Variability was also observed in the choice of injection needle gauge. The most frequently used diameters were 20G (7/30, 23.3%), followed by 22G (5/30, 16.7%) and 23G (4/30, 13.3%). Regarding the injection technique, the majority of surgeons (19/30, 63.3%) preferred an intra-pile approach, while a smaller proportion (10/30, 33%) opted for submucosal injection.

The volume of foam injected per hemorrhoidal pile was typically 2 mL (20/30, 66.7%), though in some cases it was increased to 3 mL (5/30, 16.7%). The total volume administered per session varied, ranging between 6 and 14 mL (26/30, 86.7%), with most surgeons (25/30, 83.3%) adjusting the dose based on hemorrhoidal grade.

The ISG recommends the use of 3% liquid polidocanol to generate the foam, if possible, with an automated, non-operator dependent method, and the injection should be performed intra-pile with an open-ended anoscope and a 20 G needle and with a tailored use of 2–4 cc of foam per pile based on the degree of HD to be treated (Strong Consensus: 83.3%).

Postoperative care and follow-up

Post-treatment care varied among surgeons, with most recommending supportive measures to enhance recovery and symptom resolution. Stool softeners were the most frequently prescribed intervention (23/30, 76.7%), followed by increased water intake (20/30, 66.7%) and systemic flavonoids (17/30, 56.7%).

Patients were typically reassessed within two to four weeks after the procedure, with follow-ups scheduled at two weeks in 10/30 cases (35.7%) and at four weeks in 9/30 cases (32.1%). Treatment success was primarily determined based on patient-reported outcomes (24/30, 80%), often supplemented by anoscopic evaluation (20/30, 66.7%) to assess the persistence of symptoms or resolution of hemorrhoidal disease.

A second session of sclerotherapy was generally not planned as part of routine care. However, in cases where patients continued to experience symptoms, additional sessions were considered on an individual basis (23/30, 76.7%).

Postoperative therapy should be consistent with preoperative therapy and should be administered for at least 4 weeks after the procedure (Strong Consensus: 83.3%). The ISG suggest a follow-up visit within 4 weeks of the injection to evaluate on an individual basis the execution of a possible further sclerotherapy injection (Strong Consensus: 100%).
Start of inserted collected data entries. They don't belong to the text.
Lemma split_at_filter (p : nat -> bool) l :
  (forall i j x y, l !! i = Some x -> l !! j = Some y -> (i < j)%nat -> p y = true -> p x = true) ->
  split_at p l = (filter (fun x => p x = true) l, filter (fun x => p x <> true) l).
Proof.
  intros Hm. induction l as [|x l IH]; simpl; [done|].
  destruct (p x) eqn:E.
  - rewrite IH; [|intros i j ???? Hij; apply (Hm (S i) (S j)); [done|done|lia]].
    by rewrite filter_cons_True, (filter_cons_False _ x) by congruence.
  - assert (forall y, y ∈ l -> p y <> true) as Hl.
    { intros y [i Hi]%list_elem_of_lookup Hy.
      assert (p x = true); [|congruence].
      by apply (Hm 0%nat (S i) x y); [done|done|lia|]. }
    rewrite filter_cons_False by congruence.
    rewrite (filter_cons_True _ x) by congruence.
    by rewrite (filter_none _ l), (filter_all _ l) by done.
Qed.

Lemma sorted_lookup h l i j x y :
  sorted h l -> l !! i = Some x -> l !! j = Some y -> (i < j)%nat -> before h x y = true.
Proof.
  intros Hs. revert i j. induction Hs as [|z l Hl IH Hz]; intros i j Hi Hj Hij; [done|].
  destruct j as [|j]; [lia|]. simpl in Hj. destruct i as [|i]; simpl in Hi.
  - injection Hi as ->. rewrite Forall_forall in Hz. apply Hz.
    by apply list_elem_of_lookup_2 with j.
  - apply (IH i j); [done|done|lia].
Qed.

(** ** The invariant

    [inv_but P s]: the set is ordered, its timers exist, and a timer that still
    has a callback is in the set or among the timers [P] that the running
    method has taken out. *)

Record inv_but (P : list nat) (s : manager) : Prop := {
  inv_sorted : sorted (heap s) (m_timers s);
  inv_live : forall a, a ∈ m_timers s \/ a ∈ P -> is_Some (heap s !! a);
  inv_cb : forall a t, heap s !! a = Some t -> m_cb t <> None -> a ∈ m_timers s \/ a ∈ P;
  inv_next : forall a t, heap s !! a = Some t -> in_u 64 (m_next t);
  inv_out : forall a, a ∈ P -> a ∉ m_timers s;
  inv_nodup : NoDup P
}.
Definition inv : manager -> Prop := inv_but [].

Lemma next_of_insert h a t b :
  next_of (<[a := t]> h) b = if decide (a = b) then m_next t else next_of h b.
Proof. unfold next_of. rewrite lookup_insert. by case_decide. Qed.

Lemma next_of_lookup h a t : h !! a = Some t -> next_of h a = m_next t.
Proof. unfold next_of. by intros ->. Qed.

Lemma sorted_insert_out h a t l : a ∉ l -> sorted h l -> sorted (<[a := t]> h) l.
Proof.
  intros Ha. apply sorted_ext. intros x Hx. rewrite next_of_insert, decide_False; set_solver.
Qed.

Lemma inv_TimerManager now : inv (TimerManager now).
Proof. split; simpl; try set_solver; constructor. Qed.

Lemma inv_flags P s b v : inv_but P s -> inv_but P (set_tickled b s) /\ inv_but P (set_previous v s).
Proof. intros []. split; split; done. Qed.

(** Allocating a timer, taking one out of the set, putting one back with a new
    deadline, and dropping one whose callback is cleared. *)
Lemma inv_alloc P s a t :
  inv_but P s -> heap s !! a = None -> in_u 64 (m_next t) ->
  inv_but (a :: P) (set_heap (<[a := t]> (heap s)) s).
Proof.
  intros [Hs Hl Hc Hn Ho Hd] Ha Ht.
  assert (~ (a ∈ m_timers s \/ a ∈ P)) as Hout.
  { intros [? ?]%Hl. congruence. }
  split; simpl.
  - apply sorted_insert_out; tauto.
  - intros b Hb. rewrite lookup_insert. case_decide; [by eexists|]. apply Hl. set_solver.
  - intros b t'. rewrite lookup_insert. case_decide; [set_solver|].
    intros Hb Ht'. destruct (Hc b t' Hb Ht'); set_solver.
  - intros b t'. rewrite lookup_insert. case_decide; [by intros [= <-]|apply Hn].
  - intros b [->|Hb]%elem_of_cons; [tauto|by apply Ho].
  - constructor; [tauto|done].
Qed.

Lemma inv_takeout P s a :
  inv_but P s -> a ∈ m_timers s ->
  inv_but (a :: P) (set_timers (set_erase a (m_timers s)) s).
Proof.
  intros [Hs Hl Hc Hn Ho Hd] Ha. split; simpl.
  - by apply set_erase_sorted.
  - intros b. rewrite elem_of_set_erase. intros [[_ Hb]|[->|Hb]%elem_of_cons]; apply Hl; tauto.
  - intros b t Hb Ht. rewrite elem_of_set_erase.
    destruct (decide (b = a)); [set_solver|]. destruct (Hc b t Hb Ht); set_solver.
  - done.
  - intros b. rewrite elem_of_set_erase. set_solver.
  - constructor; [|done]. intros Hp. by apply (Ho a).
Qed.

Lemma inv_putback P s a t :
  inv_but (a :: P) s -> in_u 64 (m_next t) ->
  let h := <[a := t]> (heap s) in
  inv_but P (set_timers (set_insert h a (m_timers s)) (set_heap h s)).
Proof.
  intros [Hs Hl Hc Hn Ho Hd] Ht h. apply NoDup_cons in Hd as [Hd1 Hd2]. split; simpl.
  - apply set_insert_sorted, sorted_insert_out; [apply Ho; set_solver|done].
  - intros b. rewrite elem_of_set_insert. unfold h. rewrite lookup_insert.
    case_decide; [by eexists|]. intros Hb. apply Hl. set_solver.
  - intros b t'. unfold h. rewrite lookup_insert, elem_of_set_insert. case_decide; [set_solver|].
    intros Hb Hcb. destruct (Hc b t' Hb Hcb); set_solver.
  - intros b t'. unfold h. rewrite lookup_insert. case_decide; [by intros [= <-]|apply Hn].
  - intros b Hb. rewrite elem_of_set_insert. assert (b <> a) by set_solver.
    specialize (Ho b). set_solver.
  - done.
Qed.

Lemma inv_retire P s a t :
  inv_but (a :: P) s -> m_cb t = None -> in_u 64 (m_next t) ->
  inv_but P (set_heap (<[a := t]> (heap s)) s).
Proof.
  intros [Hs Hl Hc Hn Ho Hd] Hcb Ht. apply NoDup_cons in Hd as [Hd1 Hd2]. split; simpl.
  - apply sorted_insert_out; [apply Ho; set_solver|done].
  - intros b Hb. rewrite lookup_insert. case_decide; [by eexists|]. apply Hl. set_solver.
  - intros b t'. rewrite lookup_insert. case_decide; [by intros [= <-]|].
    intros Hb Hcb'. destruct (Hc b t' Hb Hcb'); set_solver.
  - intros b t'. rewrite lookup_insert. case_decide; [by intros [= <-]|apply Hn].
  - intros b Hb. apply Ho. set_solver.
  - done.
Qed.

Lemma u64_in_u z : in_u 64 (u64 z).
Proof. by apply wrap_in_u. Qed.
A 4-week window must be respected between the first and second injection while subsequent procedures can be performed, on a symptomatic basis, after at least 3 months (Strong Consensus: 100%).
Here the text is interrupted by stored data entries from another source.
(** Thread-local variables: [t_fiber] and [t_thread_fiber] of fiber.cpp,
    [t_fiber] of scheduler.cpp ([t_main]), and the fiber whose code the thread
    runs ([cpu], [None] before the thread has a fiber). *)
Record thread := Thread_ {
  t_fiber : option nat;
  t_thread_fiber : option nat;
  t_main : option nat;
  cpu : option nat
}.

Record world := World {
  fibers : gmap nat fiber;
  s_fiber_id : Z;
  s_fiber_count : Z;
  threads : gmap nat thread
}.
Abbreviation cmd := (Prelude.cmd world).

Definition no_thread : thread := Thread_ None None None None.
Definition tls (me : nat) (w : world) : thread := default no_thread (threads w !! me).
Definition set_fibers (v : gmap nat fiber) (w : world) : world :=
  World v (s_fiber_id w) (s_fiber_count w) (threads w).
Definition set_tls (me : nat) (t : thread) (w : world) : world :=
  World (fibers w) (s_fiber_id w) (s_fiber_count w) (<[me := t]> (threads w)).
Definition set_ids (id count : Z) (w : world) : world :=
  World (fibers w) id count (threads w).

Definition with_state (v : State) (f : fiber) : fiber :=
  Fiber_ (m_id f) (m_stacksize f) v (m_ctx f) (m_stack f) (m_cb f).
Definition with_ctx (v : ctx) (f : fiber) : fiber :=
  Fiber_ (m_id f) (m_stacksize f) (m_state f) v (m_stack f) (m_cb f).
Definition with_cb (v : option K) (f : fiber) : fiber :=
  Fiber_ (m_id f) (m_stacksize f) (m_state f) (m_ctx f) (m_stack f) v.

Definition get_fiber (p : nat) : cmd fiber :=
  fun w => match fibers w !! p with Some f => Ok f w | None => Fail_ Undef end.
Definition put_fiber (p : nat) (f : fiber) : cmd unit :=
  modify (fun w => set_fibers (<[p := f]> (fibers w)) w).
Definition deref (p : option nat) : cmd nat :=
  match p with Some a => ret a | None => fail Undef end.

(** [state()] and [state(s)]. *)
Definition state (p : nat) : cmd State := let* f := get_fiber p in ret (m_state f).
Definition set_state (p : nat) (v : State) : cmd unit :=
  let* f := get_fiber p in put_fiber p (with_state v f).

Definition SetThis (me : nat) (f : option nat) : cmd unit :=
  modify (fun w => let t := tls me w in
                   set_tls me (Thread_ f (t_thread_fiber t) (t_main t) (cpu t)) w).

(** [Fiber::Fiber()]: the fiber of a thread's own stack, at address [a]. *)
Definition new_thread_fiber (me a : nat) : cmd unit :=
  put_fiber a (Fiber_ 0 0 EXEC (Suspended a) false None) ;;;
  SetThis me (Some a) ;;;
  modify (fun w => let t := tls me w in
                   set_ids (s_fiber_id w) (u64 (s_fiber_count w + 1))
                     (set_tls me (Thread_ (t_fiber t) (t_thread_fiber t) (t_main t) (Some a)) w)).

(** [Fiber::Fiber(cb, stacksize, use_caller)] at address [a];
    [g_fiber_stack_size] is the configured default. *)
Definition new_fiber (g_fiber_stack_size : Z) (a : nat) (cb : option K) (stacksize : Z)
    (use_caller : bool) : cmd unit :=
  let* w := gets id in
  let id := u64 (s_fiber_id w + 1) in
  modify (fun w => set_ids id (u64 (s_fiber_count w + 1)) w) ;;;
  put_fiber a (Fiber_ id (u32 (if stacksize =? 0 then g_fiber_stack_size else stacksize)) INIT
                 (Start (if use_caller then CallMainFunc_ else MainFunc_)) true cb).

Definition resettable (s : State) : bool :=
  bool_decide (s = TERM) || bool_decide (s = INIT) || bool_decide (s = ERROR).

(** [Fiber::~Fiber]. *)
Definition destroy (me a : nat) : cmd unit :=
  let* f := get_fiber a in
  modify (fun w => set_ids (s_fiber_id w) (u64 (s_fiber_count w - 1)) w) ;;;
  (if m_stack f then assert_ (resettable (m_state f))
   else assert_ (bool_decide (m_cb f = None)) ;;;
        assert_ (bool_decide (m_state f = EXEC)) ;;;
        let* cur := gets (fun w => t_fiber (tls me w)) in
        if bool_decide (cur = Some a) then SetThis me None else ret tt) ;;;
  modify (fun w => set_fibers (delete a (fibers w)) w).

Definition reset (a : nat) (cb : option K) : cmd unit :=
  let* f := get_fiber a in
  assert_ (m_stack f) ;;;
  assert_ (resettable (m_state f)) ;;;
  put_fiber a (with_state INIT (with_ctx (Start MainFunc_) (with_cb cb f))).

(** [swapcontext(&from->m_ctx, &to->m_ctx)] on thread [me]: what runs is saved
    in [from]; a context past the end of its entry function fails the
    [ASSERT2(false, "never reach here")] there. [last] tells that the call is
    the last one of an entry function. *)
Definition swapcontext (me from to : nat) (last : bool) : cmd unit :=
  let* running := gets (fun w => default from (cpu (tls me w))) in
  let* f := get_fiber from in
  put_fiber from (with_ctx (if last then Ended running else Suspended running) f) ;;;
  let* t := get_fiber to in
  let* next := match m_ctx t with
               | Start _ => ret to
               | Suspended owner => ret owner
               | Ended _ => fail AssertFail
               end in
  modify (fun w => let t := tls me w in
                   set_tls me (Thread_ (t_fiber t) (t_thread_fiber t) (t_main t) (Some next)) w).

Definition call (me a : nat) : cmd unit :=
  SetThis me (Some a) ;;;
  set_state a EXEC ;;;
  let* p := gets (fun w => t_thread_fiber (tls me w)) in
  let* from := deref p in
  swapcontext me from a false.

(** [last]: called at the end of [CallMainFunc]. *)
Definition back (me a : nat) (last : bool) : cmd unit :=
  let* p := gets (fun w => t_thread_fiber (tls me w)) in
  SetThis me p ;;;
  let* to := deref p in
  swapcontext me a to last.

Definition swapIn (me a : nat) : cmd unit :=
  SetThis me (Some a) ;;;
  let* f := get_fiber a in
  assert_ (negb (bool_decide (m_state f = EXEC))) ;;;
  set_state a EXEC ;;;
  let* p := gets (fun w => t_main (tls me w)) in
  let* from := deref p in
  swapcontext me from a false.

Definition swapOut (me a : nat) (last : bool) : cmd unit :=
  let* p := gets (fun w => t_main (tls me w)) in
  SetThis me p ;;;
  let* to := deref p in
  swapcontext me a to last.

(** [Fiber::GetThis]: [a] is the address of the fiber it may have to create. *)
Definition GetThis (me a : nat) : cmd nat :=
  let* cur := gets (fun w => t_fiber (tls me w)) in
  match cur with
  | Some p => get_fiber p ;;; ret p
  | None =>
    new_thread_fiber me a ;;;
    let* cur := gets (fun w => t_fiber (tls me w)) in
    assert_ (bool_decide (cur = Some a)) ;;;
    modify (fun w => let t := tls me w in
                     set_tls me (Thread_ (t_fiber t) (Some a) (t_main t) (cpu t)) w) ;;;
    deref cur
  end.

Definition YieldToReady (me a : nat) : cmd unit :=
  let* cur := GetThis me a in set_state cur READY ;;; swapOut me cur false.
Definition YieldToHold (me a : nat) : cmd unit :=
  let* cur := GetThis me a in set_state cur HOLD ;;; swapOut me cur false.

Definition TotalFibers (w : world) : Z := s_fiber_count w.

(** How the call of [m_cb] inside an entry function ends; calling an empty
    [std::function] throws. *)
Inductive outcome := Returns | Throws.
Definition cb_outcome (cb : option K) (o : outcome) : outcome :=
  match cb with Some _ => o | None => Throws end.

(** The part of [MainFunc]/[CallMainFunc] after the callback ended with [o]. *)
Definition finish (me a : nat) (o : outcome) : cmd nat :=
  let* cur := GetThis me a in
  let* f := get_fiber cur in
  match cb_outcome (m_cb f) o with
  | Returns => put_fiber cur (with_state TERM (with_cb None f))
  | Throws => put_fiber cur (with_state ERROR f)
  end ;;;
  ret cur.
Definition MainFunc (me a : nat) (o : outcome) : cmd unit :=
  let* cur := finish me a o in swapOut me cur true.
Definition CallMainFunc (me a : nat) (o : outcome) : cmd unit :=
  let* cur := finish me a o in back me cur true.

Definition GetFiberId (me : nat) : cmd Z :=
  let* cur := gets (fun w => t_fiber (tls me w)) in
  match cur with
  | Some p => let* f := get_fiber p in ret (m_id f)
  | None => ret 0
  end.

(** ** Switching

    [at_main me m w]: thread [me] runs the code of its main fiber [m];
    [at_fiber me m a w]: it runs the code of [a], which [m] has switched to. *)

Definition at_main (me m : nat) (w : world) : Prop :=
  t_fiber (tls me w) = Some m /\ t_main (tls me w) = Some m /\ cpu (tls me w) = Some m /\
  is_Some (fibers w !! m).
Definition at_fiber (me m a : nat) (w : world) : Prop :=
  t_fiber (tls me w) = Some a /\ t_main (tls me w) = Some m /\ cpu (tls me w) = Some a /\
  (exists g, fibers w !! m = Some g /\ m_ctx g = Suspended m) /\
  (exists f, fibers w !! a = Some f /\ m_state f = EXEC).

(** A context that resumes the fiber's own code. *)
Definition resumable (a : nat) (f : fiber) : Prop :=
  m_ctx f = Suspended a \/ exists e, m_ctx f = Start e.
#[export] Instance resumable_dec a f : Decision (resumable a f).
Proof.
  refine (cast_if (decide (m_ctx f = Suspended a \/ m_ctx f = Start MainFunc_ \/ m_ctx f = Start CallMainFunc_)));
    abstract (unfold resumable; destruct (m_ctx f) as [[]| |]; naive_solver).
Defined.

(** The rest of the world is the same. *)
Definition same_but (me : nat) (ps : list nat) (w w' : world) : Prop :=
  (forall p, p ∉ ps -> fibers w' !! p = fibers w !! p) /\
  (forall t, t <> me -> tls t w' = tls t w) /\
  s_fiber_id w' = s_fiber_id w /\ s_fiber_count w' = s_fiber_count w /\
  t_thread_fiber (tls me w') = t_thread_fiber (tls me w).

Lemma tls_set_tls me t w me' :
  tls me' (set_tls me t w) = if decide (me = me') then t else tls me' w.
Proof. unfold tls. simpl. rewrite lookup_insert. by case_decide. Qed.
Comparative effectiveness and safety profile

Survey responses indicated that polidocanol foam sclerotherapy is perceived as having superior outcomes compared with RBL and dearterialization procedures. Success rates were higher with polidocanol foam (88.3%) compared to RBL (66.7%), while recurrence rates were notably lower for sclerotherapy (16.1% vs. 41.2%) [26]. Additionally, complication rates were reduced in the sclerotherapy group (10.0%) compared to RBL (30.0%) [26]. Postoperative pain was also reported as lower among patients undergoing sclerotherapy compared to those treated with RBL [19, 50]. A meta-analysis comparing sclerotherapy to RBL confirmed these findings, supporting the safety and efficacy of polidocanol foam [48]. When compared to dearterialization and mucopexy, sclerotherapy demonstrated similar success rates but a more favorable safety profile, with fewer postoperative complications such as hemorrhage, thrombosis, and perineal abscess [32, 33]. Mucopexy was found to be associated with a sixfold higher risk of complications compared to sclerotherapy [33].

In terms of safety, adverse events were infrequent (Table 2). Mild pain was reported by 8.0% of patients, typically short-lived and self-limiting. Bleeding requiring hospital admission occurred in four cases, predominantly in patients receiving anticoagulant therapy. Additionally, two cases of rectal abscesses were documented, both requiring surgical drainage. Despite these rare complications, polidocanol foam was generally well-tolerated, reinforcing its safety profile in the treatment of HD.

The ISG recommends the use of sclerotherapy as the first approach in patients with grade I-III HD. A combination with rubber band ligation may be considered in patients who are not at risk of postoperative bleeding (Strong Consensus: 100%).